23 ago, two sons of his family, including Mirza Nisar, were arrested in connection with two militant attacks.

By editorsgr
New Update
Kashmir: Story of a man who was released from a false trial after 23 years

As soon as you enter the three-storey house of 40-year-old Mirza Nisar Hussain in the 'Nam Chabal' area of ​​Srinagar, the first thing you notice is the cracks on the walls of the house. These walls seem to tell the story of the tragedy that befell the Mirza family.

23 ago, two sons of his family, including Mirza Nisar, were arrested in connection with two militant attacks.

The year is 1996. Nisar was 16 at the time. Police arrested him in Nepal. He was accused of involvement in bombings in various cities.

After spending 23 years in jail on these charges, he was finally released by the Rajasthan High Court on July 22, 2019. The court dropped all charges against him.

Sitting inside his house in Srinagar, Nisar gets lost in his past 23 years ago. "It's a long, horrible story," he says. My brother and my arrest took a lot away from my family, Nisar told BBC urdu.

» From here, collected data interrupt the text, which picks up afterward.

(* ===== verification/Frame.v ===== *)
(** * Frame: predicates of the integer registers and of the decode cache that
    traps, CSRs, the clock and the hypervisor's accesses leave alone

    [MemFrame] introduces [Stable] predicates and shows that the memory system keeps
    them; here the same is proved for the other components below the instructions. *)
From S2P Require Import Prelude Config Tlb Machine Pmp Trap Clint Vector Csr Hoare Paddr Mmu Vaddr MemFrame Decode HvExec.

#[local] Open Scope Z_scope.

Section Frame.
Context {Cfg : Config} {P : machine -> Prop} {HP : Stable P}.

(** ** Traps *)

Lemma stable_orCSR csr bits : stays P (orCSR csr bits).
Proof. stable_of orCSR. Qed.
Lemma stable_mergeCSR csr mask v : stays P (mergeCSR csr mask v).
Proof. stable_of mergeCSR. Qed.
Lemma stable_pmp_addr_set i v : stays P (pmp_addr_set i v).
Proof. stable_of pmp_addr_set. Qed.
Lemma stable_pmp_cfg_set i v : stays P (pmp_cfg_set i v).
Proof. stable_of pmp_cfg_set. Qed.
#[local] Hint Resolve stable_orCSR stable_mergeCSR stable_pmp_addr_set stable_pmp_cfg_set : stable.

Lemma stable_raise_to_vs NO epc tval : returns P (raise_to_vs NO epc tval).
Proof. stable_of raise_to_vs. Qed.
Lemma stable_hs_trap_info NO : stays P (hs_trap_info NO).
Proof. stable_of hs_trap_info. Qed.
Lemma stable_m_trap_info NO : stays P (m_trap_info NO).
Proof. stable_of m_trap_info. Qed.
#[local] Hint Resolve stable_raise_to_vs stable_hs_trap_info stable_m_trap_info : stable.

Lemma stable_raise_to_s NO epc tval : returns P (raise_to_s NO epc tval).
Proof. stable_of raise_to_s. Qed.
Lemma stable_raise_to_m NO epc tval : returns P (raise_to_m NO epc tval).
Proof. stable_of raise_to_m. Qed.
Lemma stable_sret_vs : returns P sret_vs.
Proof. stable_of sret_vs. Qed.
Lemma stable_sret_hs : returns P sret_hs.
Proof. stable_of sret_hs. Qed.
#[local] Hint Resolve stable_raise_to_s stable_raise_to_m stable_sret_vs stable_sret_hs : stable.

Lemma stable_isa_raise_intr NO epc : returns P (isa_raise_intr NO epc).
Proof. stable_of isa_raise_intr. Qed.
#[local] Hint Resolve stable_isa_raise_intr : stable.

Lemma stable_mret spc : returns P (mret spc).
Proof. stable_of mret. Qed.
Lemma stable_sret spc : returns P (sret spc).
Proof. stable_of sret. Qed.
#[local] Hint Resolve stable_mret stable_sret : stable.

(** ** The clock, and the end of an instruction *)

Lemma stable_get_time_internal : returns P get_time_internal.
Proof. stable_of get_time_internal. Qed.
Lemma stable_mip_line bit level : stays P (mip_line bit level).
Proof. stable_of mip_line. Qed.
#[local] Hint Resolve stable_get_time_internal stable_mip_line : stable.

Lemma stable_get_time : returns P get_time.
Proof. stable_of get_time. Qed.
#[local] Hint Resolve stable_get_time : stable.

Lemma stable_clint_get_ticks : returns P clint_get_ticks.
Proof. stable_of clint_get_ticks. Qed.
Lemma stable_clint_update_hart ticks : stays P (clint_update_hart ticks).
Proof. stable_of clint_update_hart. Qed.
#[local] Hint Resolve stable_clint_get_ticks stable_clint_update_hart : stable.

Lemma stable_clint_update_mip : stays P clint_update_mip.
Proof. stable_of clint_update_mip. Qed.
#[local] Hint Resolve stable_clint_update_mip : stable.

Lemma stable_clint_wfi_advance : returns P clint_wfi_advance.
Proof. stable_of clint_wfi_advance. Qed.
#[local] Hint Resolve stable_clint_wfi_advance : stable.

Lemma stable_commit_warl : stays P commit_warl.
Proof. stable_of commit_warl. Qed.
Lemma stable_commit_views_in last : stays P (commit_views_in last).
Proof. stable_of commit_views_in. Qed.
Lemma stable_commit_timer last : stays P (commit_timer last).
Proof. stable_of commit_timer. Qed.
Lemma stable_commit_status : stays P commit_status.
Proof. stable_of commit_status. Qed.
Lemma stable_commit_views_out : stays P commit_views_out.
Proof. stable_of commit_views_out. Qed.
#[local] Hint Resolve stable_commit_warl stable_commit_views_in stable_commit_timer stable_commit_status stable_commit_views_out : stable.

Lemma stable_csr_commit : stays P csr_commit.
Proof. stable_of csr_commit. Qed.
#[local] Hint Resolve stable_csr_commit : stable.

(** ** PMP *)

Lemma stable_pmp_decode_all : stays P pmp_decode_all.
Proof. stable_of pmp_decode_all. all: cbv beta delta [pmp_decode_step]; stable. Qed.
#[local] Hint Resolve stable_pmp_decode_all : stable.

Lemma stable_pmp_rebuild_decoded : stays P pmp_rebuild_decoded.
Proof. stable_of pmp_rebuild_decoded. Qed.
#[local] Hint Resolve stable_pmp_rebuild_decoded : stable.

Lemma stable_pmp_csr_write csr val : returns P (pmp_csr_write csr val).
Proof. stable_of pmp_csr_write. all: cbv beta delta [pmp_cfg_write1]; stable. Qed.
#[local] Hint Resolve stable_pmp_csr_write : stable.

(** ** CSRs *)

Lemma stable_vector_mark_dirty floating : stays P (vector_mark_dirty floating).
Proof. stable_of vector_mark_dirty. Qed.
Lemma stable_csrw_fp c v : stays P (csrw_fp c v).
Proof. stable_of csrw_fp. Qed.
Lemma stable_csrw_plain c v : stays P (csrw_plain c v).
Proof. stable_of csrw_plain. Qed.
Lemma stable_stateen_write c v : stays P (stateen_write c v).
Proof. stable_of stateen_write. Qed.
#[local] Hint Resolve stable_vector_mark_dirty stable_csrw_fp stable_csrw_plain stable_stateen_write : stable.

Lemma stable_riscv_vector_csr_write c v : stays P (riscv_vector_csr_write c v).
Proof. intros m H. unfold riscv_vector_csr_write, vector_csr_store. repeat case_match; simplify_eq; stable.
  Qed.
#[local] Hint Resolve stable_riscv_vector_csr_write : stable.

Lemma stable_csrw_store c v : stays P (csrw_store c v).
Proof. stable_of csrw_store. Qed.
#[local] Hint Resolve stable_csrw_store : stable.

Lemma stable_CSRW i v : stays P (CSRW i v).
Proof. stable_of CSRW. Qed.
Lemma stable_csr_valid spc csr is_write : returns P (csr_valid spc csr is_write).
Proof. stable_of csr_valid. Qed.
Lemma stable_cbo_prepare spc kind : returns P (cbo_prepare spc kind).
Proof. stable_of cbo_prepare. Qed.
#[local] Hint Resolve stable_CSRW stable_csr_valid stable_cbo_prepare : stable.

(** ** Decoding and the hypervisor's accesses *)

Lemma keeps_gprM idx : keeps P (gprM idx).
Proof. keeping gprM. Qed.
Lemma keeps_fprM idx : keeps P (fprM idx).
Proof. keeping fprM. Qed.
Lemma keeps_set_fprM idx v : keeps P (set_fprM idx v).
Proof. keeping set_fprM. Qed.
Lemma keeps_csrM csr : keeps P (csrM csr).
Proof. keeping csrM. Qed.
Lemma keeps_privM : keeps P privM.
Proof. keeping privM. Qed.
Lemma keeps_virtM : keeps P virtM.
Proof. keeping virtM. Qed.
Lemma keeps_raise NO epc : keeps P (raise NO epc).
Proof. keeping raise. Qed.
#[local] Hint Resolve keeps_gprM keeps_fprM keeps_set_fprM keeps_csrM keeps_privM keeps_virtM keeps_raise : keeps.

Lemma keeps_raise_skip NO epc : keeps P (raise_skip NO epc).
Proof. keeping raise_skip. Qed.
Lemma keeps_decode_operand s type : keeps P (decode_operand s type).
Proof. keeping decode_operand. Qed.
#[local] Hint Resolve keeps_raise_skip keeps_decode_operand : keeps.

Lemma keeps_hypervisor_memory_trap {A} s trap : keeps P (hypervisor_memory_trap (A := A) s trap).
Proof. keeping hypervisor_memory_trap. Qed.
#[local] Hint Resolve keeps_hypervisor_memory_trap : keeps.

Lemma keeps_hv_check s pa pbmt length original_length store execute_access misaligned : keeps P (hv_check s
  pa pbmt length original_length store execute_access misaligned).
Proof. keeping hv_check. Qed.
#[local] Hint Resolve keeps_hv_check : keeps.

Lemma keeps_hypervisor_memory_piece s store execute_access length misaligned original_length address : keeps
  P (hypervisor_memory_piece s store execute_access length misaligned original_length address).
Proof. keeping hypervisor_memory_piece. Qed.
Lemma keeps_hv_store_bytes first second first_length data n index : keeps P (hv_store_bytes first second
  first_length data n index).
Proof. revert index. induction n as [|n IH]; intros index; cbn [hv_store_bytes]; repeat keeps1; apply IH.
  Qed.
Lemma keeps_hv_load_bytes first second first_length n index result : keeps P (hv_load_bytes first second
  first_length n index result).
Proof. revert index result. induction n as [|n IH]; intros index result; cbn [hv_load_bytes]; repeat keeps1;
  apply IH. Qed.
#[local] Hint Resolve keeps_hypervisor_memory_piece keeps_hv_store_bytes keeps_hv_load_bytes : keeps.

Lemma keeps_hv_transfer store length data first second : keeps P (hv_transfer store length data first
  second).
Proof. keeping hv_transfer. Qed.
#[local] Hint Resolve keeps_hv_transfer : keeps.

Lemma keeps_hypervisor_memory_access s store execute_access length address data : keeps P
  (hypervisor_memory_access s store execute_access length address data).
Proof. keeping hypervisor_memory_access. Qed.
Lemma keeps_hypervisor_fence s guest_stage : keeps P (hypervisor_fence s guest_stage).
Proof. keeping hypervisor_fence. Qed.
#[local] Hint Resolve keeps_hypervisor_memory_access keeps_hypervisor_fence : keeps.

End Frame.

#[export] Hint Resolve stable_orCSR stable_mergeCSR stable_pmp_addr_set stable_pmp_cfg_set stable_raise_to_vs
  stable_hs_trap_info stable_m_trap_info stable_raise_to_s stable_raise_to_m stable_sret_vs stable_sret_hs
  stable_isa_raise_intr stable_mret stable_sret stable_get_time_internal stable_mip_line stable_get_time
  stable_clint_get_ticks stable_clint_update_hart stable_clint_update_mip stable_clint_wfi_advance
  stable_commit_warl stable_commit_views_in stable_commit_timer stable_commit_status stable_commit_views_out
  stable_csr_commit stable_pmp_decode_all stable_pmp_rebuild_decoded stable_pmp_csr_write
  stable_vector_mark_dirty stable_csrw_fp stable_csrw_plain stable_stateen_write stable_riscv_vector_csr_write
  stable_csrw_store stable_CSRW stable_csr_valid stable_cbo_prepare : stable.
#[export] Hint Resolve keeps_gprM keeps_fprM keeps_set_fprM keeps_csrM keeps_privM keeps_virtM keeps_raise
  keeps_raise_skip keeps_decode_operand keeps_hypervisor_memory_trap keeps_hv_check
  keeps_hypervisor_memory_piece keeps_hv_store_bytes keeps_hv_load_bytes keeps_hv_transfer
  keeps_hypervisor_memory_access keeps_hypervisor_fence : keeps.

It was May 23, 1996," says Nisar. Everything changed for us that day. I went to Nepal to collect money from the buyer of my carpet. The buyer asked for two days. We stopped The next day I was going to the telephone booth with two of my co-workers. Before reaching the telephone booth at Maharaja Ganj intersection, the police came and arrested us.

He adds, "Police showed a photo of a man and asked, 'Do you know him?' I said yes. I went to this person the day before for my money. The police took us to Lodhvi Colony in Delhi.

On the same day, Nisar and his brother Mirza Iftikhar Hussain were arrested in Delhi. Recalling the day, Nisar says, "When the Delhi Police interrogated me and confronted my brother in a dark interrogation room, I hugged him and asked him, 'Are you also arrested?' Has been done?

Nisar's elder brother was arrested in connection with a bomb blast in Delhi's Lajpat Nagar area.

Says Iftikhar at his home in Srinagar. "You can't imagine what happened to us - fighting two cases was not an easy task. We are all over. '

In 1996, a horrific bomb blast killed 13 people and injured 38 at a popular market in the popular Lajpat Nagar area of ​​South Delhi.

Nisar and Iftikhar were accused of arranging explosives for the bombing.

Nisar said police took five years to file chargesheets against the two brothers. Nisar and two other Kashmiri youths were sentenced to death by a Delhi court in 2010 after spending 14 years in jail. Mirza Iftikhar and four others were released.

"In 2010, we appealed against the death penalty," says Iftikhar. In 2012, the Delhi High Court released Nisar and another accused, Muhammad Ali.

Nisar says all 16 witnesses in the court recanted and said they knew nothing about the accused and the case.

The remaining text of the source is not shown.